Com carros melhores do que aquela Toro Rosso, Raikkonen na Austrália e Schumacher no Bahrein – largando um pouco mais atrás devido a uma troca de câmbio – mostraram que essa é uma tarefa mais inglória neste ano. O novo “lugar de honra”, ao menos neste início de temporada, tem se mostrado o 11º lugar. Vindo dele, Sebastian Vettel chegou à quarta posição na China e Kimi Raikkonen brigou pela vitória no Bahrein.
Essa variação é explicada pela aproximação entre os compostos e as escolhas da Pirelli. Ano passado, os italianos, além de terem pneus mais diferentes entre si, levaram à maioria das provas compostos mais extremos – por exemplo, macio e duro, ao invés de macio e médio. Isso trouxe uma variação interessante que mexeu em todo o final de semana: guardar mais de um jogo de pneu macio já não é tão importante quanto ano passado, uma vez que as últimas provas têm mostrado uma preferência das equipes pelos médios.

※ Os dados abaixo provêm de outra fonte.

(* ===== verification/Requests.v ===== *)
(** * Programs that make requests

    A component that talks to a store, a transport and a clock is a program: it makes
    requests, which an inductive family describes with the type of their replies, and
    continues with the replies; nothing is assumed of a reply, errors included. A trace
    records the exchanges of a run, stopped anywhere, as a crash or a cancelled context
    would stop it. A protocol says which request may follow which exchanges; [wp] is the
    condition under which a program keeps to it, whatever the replies. *)

From S2P Require Import Prelude.

Inductive prog (E : Type → Type) (A : Type) : Type :=
  | Ret (a : A)
  | Do {R : Type} (c : E R) (k : R → prog E A).
Arguments Ret {E A} a.
Arguments Do {E A R} c k.

Fixpoint prog_bind {E A B} (f : A → prog E B) (p : prog E A) : prog E B :=
  match p with
  | Ret a => f a
  | Do c k => Do c (λ r, prog_bind f (k r))
  end.
#[export] Instance prog_ret {E} : MRet (prog E) := λ A a, Ret a.
#[export] Instance prog_mbind {E} : MBind (prog E) := λ A B f p, prog_bind f p.

Definition call {E R} (c : E R) : prog E R := Do c Ret.

(** [x, err := p; if err != nil { h }; k] *)
Notation "'try' x ← p 'catch' e => h ; k" :=
  (mbind (λ r, match r with Err e => h | Ok x => k end) p)
  (at level 20, x pattern, p at level 100, e name, h at level 200, k at level 200,
   format "'try'  x  ←  p  'catch'  e  =>  h ;  '/' k") : go_scope.

(** ** Traces *)

Inductive exchange (E : Type → Type) :=
  | Exchange {R : Type} (c : E R) (r : R).
Arguments Exchange {E R} c r.

(** The exchanges of a run of [p], and its value when the run ended. *)
Fixpoint trace {E A} (p : prog E A) (tr : list (exchange E)) (value : option A) : Prop :=
  match p with
  | Ret a => tr = [] ∧ value = Some a
  | Do c k =>
      (tr = [] ∧ value = None)
      ∨ ∃ r tr', tr = Exchange c r :: tr' ∧ trace (k r) tr' value
  end.

(** ** Protocols *)

Record protocol (E : Type → Type) := mkProtocol {
  watch : Type;
  permitted : watch → ∀ R, E R → Prop;
  observe : watch → ∀ R, E R → R → watch;
}.
Arguments mkProtocol {E} watch permitted observe.
Arguments watch {E} _.
Arguments permitted {E} _ _ _ _.
Arguments observe {E} _ _ _ _ _.

Section protocols.
Context {E : Type → Type} (P : protocol E).

Fixpoint respects (w : watch P) (tr : list (exchange E)) : Prop :=
  match tr with
  | [] => True
  | Exchange c r :: tr => permitted P w _ c ∧ respects (observe P w _ c r) tr
  end.

Fixpoint watch_after (w : watch P) (tr : list (exchange E)) : watch P :=
  match tr with
  | [] => w
  | Exchange c r :: tr => watch_after (observe P w _ c r) tr
  end.

Fixpoint wp {A} (p : prog E A) (w : watch P) (Q : A → watch P → Prop) : Prop :=
  match p with
  | Ret a => Q a w
  | Do c k => permitted P w _ c ∧ ∀ r, wp (k r) (observe P w _ c r) Q
  end.

Lemma wp_mono {A} (p : prog E A) w (Q Q' : A → watch P → Prop) :
  (∀ a w', Q a w' → Q' a w') → wp p w Q → wp p w Q'.
Proof.
  intros HQ. revert w. induction p as [a|R c k IH]; intros w; simpl; [apply HQ|].
  intros [Hc Hk]. split; [done|]. auto.
Qed.

Lemma wp_bind {A B} (f : A → prog E B) (p : prog E A) w Q :
  wp (p ≫= f) w Q ↔ wp p w (λ a w', wp (f a) w' Q).
Proof.
  unfold mbind, prog_mbind. revert w. induction p as [a|R c k IH]; intros w; simpl; [done|].
  setoid_rewrite IH. done.
Qed.

(** A program that satisfies [wp] keeps to the protocol in every run, to wherever
    the run gets, and a run that ends satisfies the postcondition. *)
Lemma wp_adequate {A} (p : prog E A) w Q tr value :
  wp p w Q → trace p tr value →
  respects w tr ∧ ∀ a, value = Some a → Q a (watch_after w tr).
Proof.
  revert w tr. induction p as [a|R c k IH]; intros w tr; simpl.
  - intros HQ [-> ->]. simpl. split; [done|]. by intros ? [= <-].
  - intros [Hc Hk] [[-> ->]|(r & tr' & -> & Htr)]; [by simpl|].
    destruct (IH r _ tr' (Hk r) Htr) as [Hr Ha]. simpl. by split; [split|].
Qed.

(** The same for the runs whose replies satisfy an assumption on the environment. *)
Definition assumed (assume : ∀ R, E R → R → Prop) (tr : list (exchange E)) : Prop :=
  Forall (λ x, match x with @Exchange _ R c r => assume R c r end) tr.

Fixpoint wp_assuming (assume : ∀ R, E R → R → Prop) {A} (p : prog E A) (w : watch P)
    (Q : A → watch P → Prop) : Prop :=
  match p with
  | Ret a => Q a w
  | @Do _ _ R c k => permitted P w R c
      ∧ ∀ r, assume R c r → wp_assuming assume (k r) (observe P w R c r) Q
  end.

Lemma wp_assume assume {A} (p : prog E A) w Q : wp p w Q → wp_assuming assume p w Q.
Proof.
  revert w. induction p as [a|R c k IH]; intros w; simpl; [done|]. intros [Hc Hk]. auto.
Qed.

Lemma wp_assuming_mono assume {A} (p : prog E A) w (Q Q' : A → watch P → Prop) :
  (∀ a w', Q a w' → Q' a w') → wp_assuming assume p w Q → wp_assuming assume p w Q'.
Proof.
  intros HQ. revert w. induction p as [a|R c k IH]; intros w; simpl; [apply HQ|].
  intros [Hc Hk]. split; [done|]. auto.
Qed.

Lemma wp_assuming_bind assume {A B} (f : A → prog E B) (p : prog E A) w Q :
  wp_assuming assume (p ≫= f) w Q ↔
  wp_assuming assume p w (λ a w', wp_assuming assume (f a) w' Q).
Proof.
  unfold mbind, prog_mbind. revert w. induction p as [a|R c k IH]; intros w; simpl; [done|].
  setoid_rewrite IH. done.
Qed.

Lemma wp_assuming_adequate assume {A} (p : prog E A) w Q tr value :
  wp_assuming assume p w Q → trace p tr value → assumed assume tr →
  respects w tr ∧ ∀ a, value = Some a → Q a (watch_after w tr).
Proof.
  revert w tr. induction p as [a|R c k IH]; intros w tr; simpl.
  - intros HQ [-> ->] _. simpl. split; [done|]. by intros ? [= <-].
  - intros [Hc Hk] [[-> ->]|(r & tr' & -> & Htr)] Has; [by simpl|].
    apply Forall_cons in Has as [Har Has].
    destruct (IH r _ tr' (Hk r Har) Htr Has) as [Hr Ha]. simpl. by split; [split|].
Qed.

Lemma respects_app w tr1 tr2 :
  respects w (tr1 ++ tr2) ↔ respects w tr1 ∧ respects (watch_after w tr1) tr2.
Proof.
  revert w. induction tr1 as [|[R c r] tr1 IH]; intros w; simpl; [naive_solver|].
  rewrite IH. naive_solver.
Qed.
End protocols.

(** ** Running a program against an environment *)

Record environment (E : Type → Type) (S : Type) := mkEnvironment {
  serve : ∀ R, S → E R → R * S;
}.
Arguments mkEnvironment {E} S serve.
Arguments serve {E S} _ {R}.

Section run.
Context {E : Type → Type} {S : Type} (env : environment E S).

Fixpoint run {A} (p : prog E A) (s : S) : A * S :=
  match p with
  | Ret a => (a, s)
  | Do c k => let '(r, s) := serve env s c in run (k r) s
  end.

Fixpoint run_trace {A} (p : prog E A) (s : S) : list (exchange E) :=
  match p with
  | Ret _ => []
  | Do c k => let '(r, s) := serve env s c in Exchange c r :: run_trace (k r) s
  end.

Lemma run_traces {A} (p : prog E A) s : trace p (run_trace p s) (Some (run p s).1).
Proof.
  revert s. induction p as [a|R c k IH]; intros s; simpl; [done|].
  destruct (serve env s c) as [r s']. right. exists r, (run_trace (k r) s'). auto.
Qed.

(** [p] stopped after [n] requests: what it exchanged, and what it leaves. *)
Fixpoint stopped_run {A} (n : nat) (p : prog E A) (s : S) : list (exchange E) * S :=
  match n, p with
  | Datatypes.S n, Do c k =>
      let '(r, s) := serve env s c in
      let '(tr, s) := stopped_run n (k r) s in (Exchange c r :: tr, s)
  | _, _ => ([], s)
  end.

Lemma stopped_run_trace {A} n (p : prog E A) s : ∃ value, trace p (stopped_run n p s).1 value.
Proof.
  revert p s. induction n as [|n IH]; intros [a|R c k] s; cbn [stopped_run]; [by exists (Some a)|..].
  - exists None. by left.
  - by exists (Some a).
  - destruct (serve env s c) as [r s']. destruct (IH (k r) s') as [value Ht].
    destruct (stopped_run n (k r) s') as [tr s'']. exists value. right. by exists r, tr.
Qed.
End run.

(** * Loops of programs

    A [for] over a slice in a method that makes requests: its body goes on with the next
    element, or returns from the method. The rules follow an invariant of the loop
    through [wp] of [Requests]. *)

(** The end of an iteration: the variables the loop carries, or the method's result. *)
Inductive flow (S R : Type) : Type :=
  | Next (s : S)
  | Return (r : R).
Arguments Next {S R} s.
Arguments Return {S R} r.

Section loops.
Context {E : Type → Type} {A : Type}.

Fixpoint for_each {S R} (f : A → S → prog E (flow S R)) (l : list A) (s : S) : prog E (flow S R) :=
  match l with
  | [] => mret (Next s)
  | a :: l =>
      next ← f a s;
      match next with
      | Next s => for_each f l s
      | Return r => mret (Return r)
      end
  end.

(** A loop that always runs to its end. *)
Fixpoint for_all {S} (f : A → S → prog E S) (l : list A) (s : S) : prog E S :=
  match l with
  | [] => mret s
  | a :: l => s ← f a s; for_all f l s
  end.

Section rules.
Context (P : protocol E).

Lemma wp_for_each {S R} (f : A → S → prog E (flow S R)) (I : S → watch P → Prop) (Q : R → watch P → Prop) l s w :
  I s w →
  (∀ a s w, a ∈ l → I s w →
    wp P (f a s) w (λ next w, match next with Next s => I s w | Return r => Q r w end)) →
  wp P (for_each f l s) w (λ next w, match next with Next s => I s w | Return r => Q r w end).
Proof.
  revert s w. induction l as [|a l IH]; intros s w Hi Hf; [done|]. cbn [for_each].
  rewrite wp_bind. eapply wp_mono; [|apply Hf; [by left|exact Hi]].
  intros [s'|r] w' Hw; [|done]. apply IH; [done|]. intros b s1 w1 Hb. apply Hf. by right.
Qed.

(** Here the invariant may speak of the elements that are left. *)
Lemma wp_for_all {S} (f : A → S → prog E S) (I : list A → S → watch P → Prop) l s w :
  I l s w → (∀ a l s w, I (a :: l) s w → wp P (f a s) w (I l)) → wp P (for_all f l s) w (I []).
Proof.
  intros Hi Hf. revert s w Hi. induction l as [|a l IH]; intros s w Hi; [done|]. cbn [for_all].
  rewrite wp_bind. eapply wp_mono; [|apply Hf; exact Hi]. intros s' w' Hw. by apply IH.
Qed.

Lemma wp_for_each_left {S R} (f : A → S → prog E (flow S R)) (I : list A → S → watch P → Prop)
    (Q : R → watch P → Prop) l s w :
  I l s w →
  (∀ a l s w, I (a :: l) s w →
    wp P (f a s) w (λ next w, match next with Next s => I l s w | Return r => Q r w end)) →
  wp P (for_each f l s) w (λ next w, match next with Next s => I [] s w | Return r => Q r w end).
Proof.
  intros Hi Hf. revert s w Hi. induction l as [|a l IH]; intros s w Hi; [done|]. cbn [for_each].
  rewrite wp_bind. eapply wp_mono; [|apply Hf; exact Hi]. intros [s'|r] w' Hw; [by apply IH|done].
Qed.

Lemma wp_request {B R} (c : E R) (k : R → prog E B) w Q :
  permitted P w R c → (∀ r, wp P (k r) (observe P w R c r) Q) → wp P (call c ≫= k) w Q.
Proof. intros Hc Hk. rewrite wp_bind. by split. Qed.
End rules.
End loops.

Lemma run_bind {E : Type → Type} {S A B} (env : environment E S) (f : A → prog E B) (p : prog E A) s :
  run env (p ≫= f) s = run env (f (run env p s).1) (run env p s).2.
Proof.
  unfold mbind, prog_mbind. revert s. induction p as [a|R c k IH]; intros s; cbn; [done|].
  destruct (serve env s c) as [r s']. apply IH.
Qed.

(** ** Programs of another component

    A component that calls another issues the other's requests among its own. *)
Fixpoint lift {E F : Type → Type} (h : ∀ R, E R → F R) {A} (p : prog E A) : prog F A :=
  match p with
  | Ret a => Ret a
  | Do c k => Do (h _ c) (λ r, lift h (k r))
  end.

(** The protocol the other component sees. *)
Definition through {E F : Type → Type} (h : ∀ R, E R → F R) (P : protocol F) : protocol E :=
  mkProtocol (watch P) (λ w R c, permitted P w R (h R c)) (λ w R c r, observe P w R (h R c) r).

Lemma wp_lift {E F : Type → Type} (h : ∀ R, E R → F R) (P : protocol F) {A} (p : prog E A) w Q :
  wp P (lift h p) w Q ↔ wp (through h P) p w Q.
Proof.
  revert w. induction p as [a|R c k IH]; intros w; cbn; [done|].
  split; intros [Hc Hk]; (split; [exact Hc|]); intros r; by apply IH, Hk.
Qed.

(** Every request that a run of [p] may make is one of [ok]. *)
Fixpoint only {E : Type → Type} (ok : ∀ R, E R → Prop) {A} (p : prog E A) : Prop :=
  match p with
  | Ret _ => True
  | Do c k => ok _ c ∧ ∀ r, only ok (k r)
  end.

Lemma only_bind {E : Type → Type} (ok : ∀ R, E R → Prop) {A B} (f : A → prog E B) (p : prog E A) :
  only ok p → (∀ a, only ok (f a)) → only ok (p ≫= f).
Proof.
  unfold mbind, prog_mbind. intros Hp Hf. induction p as [a|R c k IH]; cbn; [done|].
  destruct Hp as [Hc Hk]. split; [done|]. intros r. by apply IH, Hk.
Qed.

Lemma only_mono {E : Type → Type} (ok ok' : ∀ R, E R → Prop) {A} (p : prog E A) :
  (∀ R c, ok R c → ok' R c) → only ok p → only ok' p.
Proof. intros H. induction p as [a|R c k IH]; cbn; [done|]. intros [Hc Hk]. auto. Qed.

Lemma only_for_each {E : Type → Type} (ok : ∀ R, E R → Prop) {A S R} (f : A → S → prog E (flow S R)) l s :
  (∀ a s, only ok (f a s)) → only ok (for_each f l s).
Proof.
  intros Hf. revert s. induction l as [|a l IH]; intros s; cbn [for_each]; [done|].
  apply only_bind; [done|]. intros [|]; [apply IH|done].
Qed.

Lemma only_for_all {E : Type → Type} (ok : ∀ R, E R → Prop) {A S} (f : A → S → prog E S) l s :
  (∀ a s, only ok (f a s)) → only ok (for_all f l s).
Proof.
  intros Hf. revert s. induction l as [|a l IH]; intros s; cbn [for_all]; [done|]. by apply only_bind.
Qed.

Lemma only_lift {E F : Type → Type} (h : ∀ R, E R → F R) (ok : ∀ R, F R → Prop) {A} (p : prog E A) :
  only (λ R c, ok R (h R c)) p → only ok (lift h p).
Proof. induction p as [a|R c k IH]; cbn; [done|]. intros [Hc Hk]. split; [done|]. auto. Qed.

Lemma only_trace {E : Type → Type} (ok : ∀ R, E R → Prop) {A} (p : prog E A) tr value :
  only ok p → trace p tr value → Forall (λ x, match x with Exchange c _ => ok _ c end) tr.
Proof.
  revert tr. induction p as [a|R c k IH]; intros tr; cbn; [by intros _ [-> _]|].
  intros [Hc Hk] [[-> _]|(r & tr' & -> & Htr)]; constructor; [done|]. by apply (IH r).
Qed.

(** Such requests keep an invariant of the protocol when each of them does. *)
Lemma wp_only {E : Type → Type} (P : protocol E) (ok : ∀ R, E R → Prop) (I : watch P → Prop) {A} (p : prog E A) w :
  (∀ w R c, I w → ok R c → permitted P w R c ∧ ∀ r, I (observe P w R c r)) →
  only ok p → I w → wp P p w (λ _, I).
Proof.
  intros Hok. revert w. induction p as [a|R c k IH]; intros w; cbn; [done|]. intros [Hc Hk] Hw.
  destruct (Hok w R c Hw Hc) as [Hp Ho]. split; [done|]. intros r. by apply IH.
Qed.

(** Splits [only] along a program and discharges the requests it recognises. *)
Ltac only_steps :=
  repeat lazymatch goal with
  | |- only _ (Ret _) => exact I
  | |- only _ (mret _) => exact I
  | |- only _ (_ ≫= _) => apply only_bind; [|intros ?]
  | |- only _ (call _) => split; [|intros ?; exact I]
  | |- only _ (Do _ _) => split; [|intros ?]
  | |- only _ (if ?b then _ else _) => destruct b
  | |- only _ (match ?x with _ => _ end) => destruct x
  | |- only _ (let x := _ in _) => cbv zeta
  end.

Explicando: em 2011, os pneus macios eram os melhores para a classificação e a corrida e os médios/duros só eram usados basicamente pela obrigatoriedade do regulamento. Agora, os compostos mais duros têm papel efetivo na diminuição do número de paradas na corrida, e menos stints são feitos nos macios. Portanto, se a grande vantagem de ficar no Q1 era ter muitos jogos de macios zerados, como eles podem não ser usados na corrida, não fazem tanta diferença.
Guardar um jogo, entretanto, ainda é vantagem, pois o composto terá de ser usado obrigatoriamente em um dos stints. E é aí que entra a “magia” do 11º lugar, caso o piloto tenha um carro suficientemente rápido para não ter gasto seus três jogos na classificação – carros bons ou passam para o Q2 só com os duros ou fazem apenas uma volta rápida, com macios, no Q1 e no Q2.
Com um jogo de macios zerado, de acordo com Ross Brawn, é possível dar duas ou três voltas a mais, pelo menos. Pode parecer pouco, mas isso vai diminuir o tempo de pista com os outros jogos e permitir a adoção de um ritmo mais forte. Dependendo da pista, será a diferença entre fazer duas ou três paradas. Além disso, 11º é obviamente o mais perto que se pode chegar daqueles que têm de largar com o pneu com que fizeram sua volta rápida.
É óbvio que o melhor é largar na pole e controlar a corrida da ponta. Afinal, mesmo sem o carro mais rápido do dia, foi o tempo perdido por Raikkonen abrindo caminho que deu a chance de Vettel vencer. Por outro lado, é de se pensar o quanto da ótima corrida do finlandês não dependeu justamente dos pneus zerados. Uma dúvida que temos mais 16 etapas para responder.